• _To do_
Write down, unchanged, the entries from the first line through the line holding "Some buf =>". Include no other line.

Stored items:
---------------
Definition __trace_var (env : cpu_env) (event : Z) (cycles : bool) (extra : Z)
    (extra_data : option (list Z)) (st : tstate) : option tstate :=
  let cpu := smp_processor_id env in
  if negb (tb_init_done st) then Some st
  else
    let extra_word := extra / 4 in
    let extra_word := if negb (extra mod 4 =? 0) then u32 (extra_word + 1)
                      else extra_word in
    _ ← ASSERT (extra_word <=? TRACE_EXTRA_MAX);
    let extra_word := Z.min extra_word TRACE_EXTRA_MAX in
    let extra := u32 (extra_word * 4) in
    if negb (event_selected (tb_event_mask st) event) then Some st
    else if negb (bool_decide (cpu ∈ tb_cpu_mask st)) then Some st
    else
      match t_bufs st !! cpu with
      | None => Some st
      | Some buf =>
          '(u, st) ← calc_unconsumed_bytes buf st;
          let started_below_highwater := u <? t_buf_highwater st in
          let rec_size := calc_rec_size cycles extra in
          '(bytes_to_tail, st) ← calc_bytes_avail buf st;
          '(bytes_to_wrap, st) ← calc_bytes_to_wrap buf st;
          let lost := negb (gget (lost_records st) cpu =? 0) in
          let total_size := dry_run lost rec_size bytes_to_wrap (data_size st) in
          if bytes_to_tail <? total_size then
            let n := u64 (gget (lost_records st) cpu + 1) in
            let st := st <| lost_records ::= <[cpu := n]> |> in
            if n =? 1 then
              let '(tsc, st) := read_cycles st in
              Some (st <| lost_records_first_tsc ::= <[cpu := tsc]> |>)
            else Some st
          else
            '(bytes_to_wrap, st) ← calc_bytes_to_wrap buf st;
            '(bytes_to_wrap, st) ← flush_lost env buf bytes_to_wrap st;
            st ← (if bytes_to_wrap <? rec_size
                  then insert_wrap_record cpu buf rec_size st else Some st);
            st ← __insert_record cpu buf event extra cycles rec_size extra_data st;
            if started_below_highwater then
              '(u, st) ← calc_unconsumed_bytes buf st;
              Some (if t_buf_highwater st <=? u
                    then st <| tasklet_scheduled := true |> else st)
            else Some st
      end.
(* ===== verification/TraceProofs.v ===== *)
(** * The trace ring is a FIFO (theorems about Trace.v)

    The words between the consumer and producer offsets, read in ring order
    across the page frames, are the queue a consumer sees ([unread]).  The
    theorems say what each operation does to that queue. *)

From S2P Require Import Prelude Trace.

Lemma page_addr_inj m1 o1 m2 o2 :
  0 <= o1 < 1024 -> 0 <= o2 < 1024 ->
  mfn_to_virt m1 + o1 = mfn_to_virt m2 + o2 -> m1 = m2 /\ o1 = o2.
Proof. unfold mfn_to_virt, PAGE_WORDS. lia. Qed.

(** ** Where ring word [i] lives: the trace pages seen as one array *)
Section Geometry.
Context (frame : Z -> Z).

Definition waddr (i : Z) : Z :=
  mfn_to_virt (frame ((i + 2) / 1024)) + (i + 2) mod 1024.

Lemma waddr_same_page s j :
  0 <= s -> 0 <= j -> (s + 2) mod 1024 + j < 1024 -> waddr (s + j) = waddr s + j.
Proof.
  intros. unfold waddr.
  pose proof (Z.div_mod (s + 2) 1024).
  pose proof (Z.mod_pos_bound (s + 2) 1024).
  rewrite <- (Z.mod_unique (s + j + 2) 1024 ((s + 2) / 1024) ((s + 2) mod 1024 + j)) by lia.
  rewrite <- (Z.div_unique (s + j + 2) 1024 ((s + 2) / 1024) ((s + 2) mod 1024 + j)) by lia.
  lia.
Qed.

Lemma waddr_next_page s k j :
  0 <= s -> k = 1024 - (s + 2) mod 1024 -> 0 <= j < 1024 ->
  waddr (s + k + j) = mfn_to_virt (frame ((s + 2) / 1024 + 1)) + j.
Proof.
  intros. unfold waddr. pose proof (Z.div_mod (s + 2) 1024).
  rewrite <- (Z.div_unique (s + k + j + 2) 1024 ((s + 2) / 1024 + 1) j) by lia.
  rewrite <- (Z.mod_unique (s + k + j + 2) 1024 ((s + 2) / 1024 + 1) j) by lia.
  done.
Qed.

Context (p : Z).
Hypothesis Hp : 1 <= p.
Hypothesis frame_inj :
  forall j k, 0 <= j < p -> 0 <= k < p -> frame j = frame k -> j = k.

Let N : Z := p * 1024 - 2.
---------------
• _Reply_
Definition __trace_var (env : cpu_env) (event : Z) (cycles : bool) (extra : Z)
    (extra_data : option (list Z)) (st : tstate) : option tstate :=
  let cpu := smp_processor_id env in
  if negb (tb_init_done st) then Some st
  else
    let extra_word := extra / 4 in
    let extra_word := if negb (extra mod 4 =? 0) then u32 (extra_word + 1)
                      else extra_word in
    _ ← ASSERT (extra_word <=? TRACE_EXTRA_MAX);
    let extra_word := Z.min extra_word TRACE_EXTRA_MAX in
    let extra := u32 (extra_word * 4) in
    if negb (event_selected (tb_event_mask st) event) then Some st
    else if negb (bool_decide (cpu ∈ tb_cpu_mask st)) then Some st
    else
      match t_bufs st !! cpu with
      | None => Some st
      | Some buf =>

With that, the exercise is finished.